## MATERIAL SUPPLIED
(** ** Runs *)

(** One step of the system: a power operation, any mutation of another
    component (none of them writes power operations), or the environment. *)
Inductive power_step (r r' : Repository) : Prop :=
| pstep_create ctx fresh op res : sn_PowerOperations (repo_snapshot r) !! fresh = None →
    CreatePowerOperation ctx fresh op r = (r', res) → power_step r r'
| pstep_transition ctx id rev target approvedBy message snap res :
    TransitionPowerOperation ctx id rev target approvedBy message snap r = (r', res) → power_step r r'
| pstep_complete ctx id rev observedAt res :
    CompletePowerRecovery ctx id rev observedAt r = (r', res) → power_step r r'
| pstep_other value res : sn_PowerOperations value = sn_PowerOperations (repo_snapshot r) →
    commit value r = (r', res) → power_step r r'
| pstep_environment now outcomes : r' = r <| repo_now := now |> <| repo_commits := outcomes |> → power_step r r'.

Lemma power_step_change r r' : power_step r r' → power_change (repo_snapshot r) (repo_snapshot r').
Proof.
  intros [ctx fresh op res Hf Hc|ctx id rev target by_ msg snap res Hc|ctx id rev obs res Hc|value res Hv Hc|now cs ->].
  - by eapply create_power_change.
  - by eapply transition_power_change.
  - by eapply complete_power_change.
  - apply (commit_power tt value r r' res); [unfold answer; rewrite Hc; by destruct res as [[]|]| |]; by apply power_none.
  - by apply power_none.
Qed.
Lemma empty_power_ok s : sn_PowerOperations s = ∅ → power_ok s.
Proof. unfold power_ok. intros ->. by split; intros *; rewrite lookup_empty. Qed.
Lemma power_steps_ok r r' : power_ok (repo_snapshot r) → rtc power_step r r' → power_ok (repo_snapshot r').
Proof. intros Hok Hr. induction Hr; eauto using power_change_ok, power_step_change. Qed.

Lemma power_steps_record r r' id op :
  rtc power_step r r' → sn_PowerOperations (repo_snapshot r) !! id = Some op →
  ∃ op', sn_PowerOperations (repo_snapshot r') !! id = Some op' ∧ rtc power_evolves op op'.
Proof.
  intros Hr. revert op. induction Hr as [r|r r1 r2 Hs _ IH]; intros op Hop; [eauto using rtc_refl|].
  assert (∃ op1, sn_PowerOperations (repo_snapshot r1) !! id = Some op1 ∧ rtc power_evolves op op1)
    as (op1 & Hop1 & H1).
  { apply power_step_change in Hs.
    destruct Hs as [He|i o o' Ho Hev He|fresh now cluster o Hf _ He]; rewrite He.
    - eauto using rtc_refl.
    - destruct (decide (i = id)) as [->|]; [|rewrite lookup_insert_ne by done; eauto using rtc_refl].
      rewrite lookup_insert_eq. assert (o = op) as -> by congruence. eauto using rtc_once.
    - rewrite lookup_insert_ne by congruence. eauto using rtc_refl. }
  destruct (IH _ Hop1) as (op2 & ? & ?). exists op2. split; [done|]. by etrans.
Qed.
Lemma power_evolves_path old new :
  rtc power_evolves old new →
  rtc power_transition (pow_State old) (pow_State new) ∧
  (TerminalPowerState (pow_State old) = true → new = old) ∧
  (pow_ResourceID new, pow_ClusterID new, pow_OperationType new, pow_RequestedBy new, pow_StartedAt new)
    = (pow_ResourceID old, pow_ClusterID old, pow_OperationType old, pow_RequestedBy old, pow_StartedAt old).
Proof.
  induction 1 as [o|o1 o2 o3 He _ (I1 & I2 & I3)]; [split_and!; eauto using rtc_refl|].
  destruct He as [Hi Hs Ha _ _]. split_and!; [by eapply rtc_l|congruence|congruence].
Qed.

(** Ranks rise by at most one per write, so a run cannot jump over a stage. *)
Lemma run_visits r r' id op op' s :
  rtc power_step r r' →
  sn_PowerOperations (repo_snapshot r) !! id = Some op →
  sn_PowerOperations (repo_snapshot r') !! id = Some op' →
  stage_rank (pow_State op) ≤ stage_rank s ≤ stage_rank (pow_State op') → 0 ≤ stage_rank s →
  ∃ r1 op1, rtc power_step r r1 ∧ rtc power_step r1 r' ∧
    sn_PowerOperations (repo_snapshot r1) !! id = Some op1 ∧ pow_State op1 = s.
Proof.
  intros Hr Hop Hop' Hrank Hs. revert op Hop Hrank.
  induction Hr as [r|r r1 r2 Hst Hr IH]; intros op Hop Hrank.
  - exists r, op. assert (op' = op) as -> by congruence. split_and!; [apply rtc_refl..|done|].
    destruct (pow_State op), s; cbn in *; done || lia.
  - destruct (decide (stage_rank s = stage_rank (pow_State op))) as [He|Hne].
    { exists r, op. split_and!; [apply rtc_refl|by eapply rtc_l|done|].
      destruct (pow_State op), s; cbn in *; done || lia. }
    destruct (power_steps_record _ _ _ _ (rtc_once _ _ Hst) Hop) as (op1 & Hop1 & Hev).
    assert (stage_rank (pow_State op1) ≤ stage_rank s) as Hle; [|
      destruct (IH Hop' op1 Hop1) as (r3 & op3 & ? & ? & ? & ?); [lia|];
      exists r3, op3; split_and!; [by eapply rtc_l|done..]].
    apply power_step_change in Hst.
    destruct Hst as [He|i o o' Ho Hev' He|fresh now cluster o Hf _ He]; rewrite He in Hop1.
    + assert (op1 = op) as -> by congruence. lia.
    + apply lookup_insert_Some in Hop1 as [[-> ->]|[_ ?]].
      * assert (o = op) as -> by congruence. destruct Hev' as [_ Ht _ _ _].
        apply power_transition_rank in Ht. lia.
      * assert (op1 = op) as -> by congruence. lia.
    + apply lookup_insert_Some in Hop1 as [[-> _]|[_ ?]]; [congruence|].
      assert (op1 = op) as -> by congruence. lia.
Qed.

Lemma lifecycle_rank s : s ∈ lifecycle → 0 ≤ stage_rank s ≤ 9.
Proof. revert s. apply Forall_forall. by repeat constructor. Qed.

(** ** Protections *)

(** Only maintenance flags changed, and only to [value]. *)
Definition maintained (value : bool) (m m' : gmap ResourceID DatabaseInstance) : Prop :=
  ∀ j, match m !! j, m' !! j with
       | Some a, Some b => inst_ClusterID b = inst_ClusterID a ∧
           (b = a ∨ inst_Maintenance b = value)
       | None, None => True
       | _, _ => False
       end.
Lemma maintained_refl value m : maintained value m m.
Proof. intros j. destruct (m !! j); auto. Qed.
Lemma maintained_trans value m1 m2 m3 :
  maintained value m1 m2 → maintained value m2 m3 → maintained value m1 m3.
Proof.
  intros H1 H2 j. specialize (H1 j); specialize (H2 j).
  destruct (m1 !! j), (m2 !! j), (m3 !! j); try done.
  destruct H1 as [E1 [->|H1]], H2 as [E2 [->|H2]]; split; try congruence; auto.
Qed.

Lemma SetMaintenance_ok ctx clusterID id value r r' :
  SetMaintenance ctx clusterID id value r = (r', Ok tt) →
  maintained value (sn_Instances (repo_snapshot r)) (sn_Instances (repo_snapshot r')) ∧
  sn_Clusters (repo_snapshot r') = sn_Clusters (repo_snapshot r) ∧
  ∃ i, sn_Instances (repo_snapshot r') !! id = Some i ∧ inst_Maintenance i = value.
Proof.
  unfold SetMaintenance. destruct ctx; [done|]. destruct (_ || _); [done|].
  destruct (sn_Instances _ !! id) as [i|] eqn:Hi; [|done].
  destruct (_ != clusterID); [done|]. destruct (negb value && _); [done|].
  destruct (Bool.eqb (inst_Maintenance i) value) eqn:He.
  { intros [= <-]. apply eqb_prop in He. split_and!; [apply maintained_refl|done|by exists i]. }
  intros Hc. apply commit_spec in Hc as [_ [-> _]]. cbn. split_and!; [|done|eexists; by rewrite lookup_insert_eq].
  intros j. destruct (decide (id = j)) as [<-|]; [rewrite Hi, lookup_insert_eq; auto|].
  rewrite lookup_insert_ne by done. apply maintained_refl.
Qed.
Lemma maintain_each_other ctx clusterID value l r r' res id :
  maintain_each ctx clusterID value l r = (r', res) → (∀ x, x ∈ l → inst_ResourceID x ≠ id) →
  sn_Instances (repo_snapshot r') !! id = sn_Instances (repo_snapshot r) !! id.
Proof.
  revert r. induction l as [|x l IH]; intros r; cbn; [by intros [= <- _]|].
  destruct (SetMaintenance _ _ _ _ r) as [r1 res1] eqn:Hs. intros H Hne.
  assert (sn_Instances (repo_snapshot r1) !! id = sn_Instances (repo_snapshot r) !! id) as H1.
  { assert (inst_ResourceID x ≠ id) as Hx by (apply Hne; set_solver).
    revert Hs. unfold SetMaintenance. destruct ctx; [by intros [= <- _]|]. destruct (_ || _); [by intros [= <- _]|].
    destruct (sn_Instances _ !! inst_ResourceID x) as [i|]; [|by intros [= <- _]].
    destruct (_ != clusterID); [by intros [= <- _]|]. destruct (_ && _); [by intros [= <- _]|].
    destruct (Bool.eqb _ _); [by intros [= <- _]|]. intros Hc. apply commit_spec in Hc as [_ Hc].
    destruct res1 as [u|e]; [destruct Hc as [-> _]|destruct Hc as [[-> _]|[-> _]]]; cbn; try done;
      by rewrite lookup_insert_ne. }
  destruct res1; [|by injection H as <- _]. rewrite <- H1. apply IH; [done|set_solver].
Qed.
Lemma SetRecoveryFreeze_ok ctx clusterID value r r' :
  SetRecoveryFreeze ctx clusterID value r = (r', Ok tt) →
  clusterID ≠ "" ∧ sn_Instances (repo_snapshot r') = sn_Instances (repo_snapshot r) ∧
  ∃ c, sn_Clusters (repo_snapshot r') !! clusterID = Some c ∧ cluster_RecoveryFreeze c = value.
Proof.
  unfold SetRecoveryFreeze. destruct ctx; [done|].
  destruct (ValidResourceID clusterID) eqn:Hv; [|done]. cbn [negb].
  assert (clusterID ≠ "") as Hne by (intros ->; by vm_compute in Hv).
  destruct (sn_Clusters _ !! clusterID) as [c|] eqn:Hc; [|done]. destruct (_ && _); [done|].
  destruct (Bool.eqb _ value) eqn:He.
  { intros [= <-]. apply eqb_prop in He. split_and!; [done..|by exists c]. }
  intros Hcom. apply commit_spec in Hcom as [_ [-> _]]. cbn. split_and!; [done..|].
  eexists. by rewrite lookup_insert_eq.
Qed.
Lemma maintain_each_ok ctx clusterID value l r r' :
  maintain_each ctx clusterID value l r = (r', Ok tt) →
  maintained value (sn_Instances (repo_snapshot r)) (sn_Instances (repo_snapshot r')) ∧
  sn_Clusters (repo_snapshot r') = sn_Clusters (repo_snapshot r) ∧
  ∀ x, x ∈ l → ∃ i, sn_Instances (repo_snapshot r') !! inst_ResourceID x = Some i ∧ inst_Maintenance i = value.
Proof.
  revert r. induction l as [|x l IH]; intros r; cbn.
  { intros [= <-]. split_and!; [apply maintained_refl|done|set_solver]. }
  destruct (SetMaintenance _ _ _ _ r) as [r1 [[]|e]] eqn:Hs; [|done].
  apply SetMaintenance_ok in Hs as (H1 & H2 & i & Hi & Hv). intros (H3 & H4 & H5)%IH.
  split_and!; [by eapply maintained_trans|congruence|].
  intros y [->|Hy]%elem_of_cons; [|by apply H5].
  specialize (H3 (inst_ResourceID x)). rewrite Hi in H3.
  destruct (sn_Instances (repo_snapshot r') !! inst_ResourceID x) as [b|]; [|done].
  exists b. split; [done|]. by destruct H3 as [_ [->|?]].
Qed.

(** ** The latest operation *)

Lemma ltb_leb a b : String.ltb a b = negb (String.leb b a).
Proof.
  unfold String.ltb, String.leb. rewrite (String.compare_antisym b a). by destruct (String.compare a b).
Qed.
Lemma ltb_trans a b c : String.ltb a b = true → String.ltb b c = true → String.ltb a c = true.
Proof.
  rewrite !ltb_leb, !negb_true_iff. intros H1 H2. apply not_true_iff_false. intros H3.
  apply not_true_iff_false in H2. apply H2. apply Is_true_eq_true. apply Is_true_eq_left in H3.
  assert (String.le a b) as H4.
  { destruct (String.le_total a b) as [?|H]; [done|]. apply Is_true_eq_true in H.
    change (String.leb b a = true) in H. congruence. }
  by apply (PreOrder_Transitive (R := String.le) c a b).
Qed.
Lemma ltb_total a b : a ≠ b → String.ltb a b = true ∨ String.ltb b a = true.
Proof.
  intros Hne. unfold String.ltb. rewrite (String.compare_antisym b a).
  destruct (String.compare a b) eqn:Hc; cbn; auto. apply String.compare_eq_iff in Hc. congruence.
Qed.
Lemma ltb_irrefl a : String.ltb a a = false.
Proof. unfold String.ltb. pose proof (String.compare_antisym a a). by destruct (String.compare a a). Qed.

## TASK PROMPT
Return the lines above precisely as they appear, beginning at the first line and ending at the line with "power_step r r'.", and nothing after it.

## TASK ANSWER
(** ** Runs *)

(** One step of the system: a power operation, any mutation of another
    component (none of them writes power operations), or the environment. *)
Inductive power_step (r r' : Repository) : Prop :=
| pstep_create ctx fresh op res : sn_PowerOperations (repo_snapshot r) !! fresh = None →
    CreatePowerOperation ctx fresh op r = (r', res) → power_step r r'
| pstep_transition ctx id rev target approvedBy message snap res :
    TransitionPowerOperation ctx id rev target approvedBy message snap r = (r', res) → power_step r r'
| pstep_complete ctx id rev observedAt res :
    CompletePowerRecovery ctx id rev observedAt r = (r', res) → power_step r r'
| pstep_other value res : sn_PowerOperations value = sn_PowerOperations (repo_snapshot r) →
    commit value r = (r', res) → power_step r r'
| pstep_environment now outcomes : r' = r <| repo_now := now |> <| repo_commits := outcomes |> → power_step r r'.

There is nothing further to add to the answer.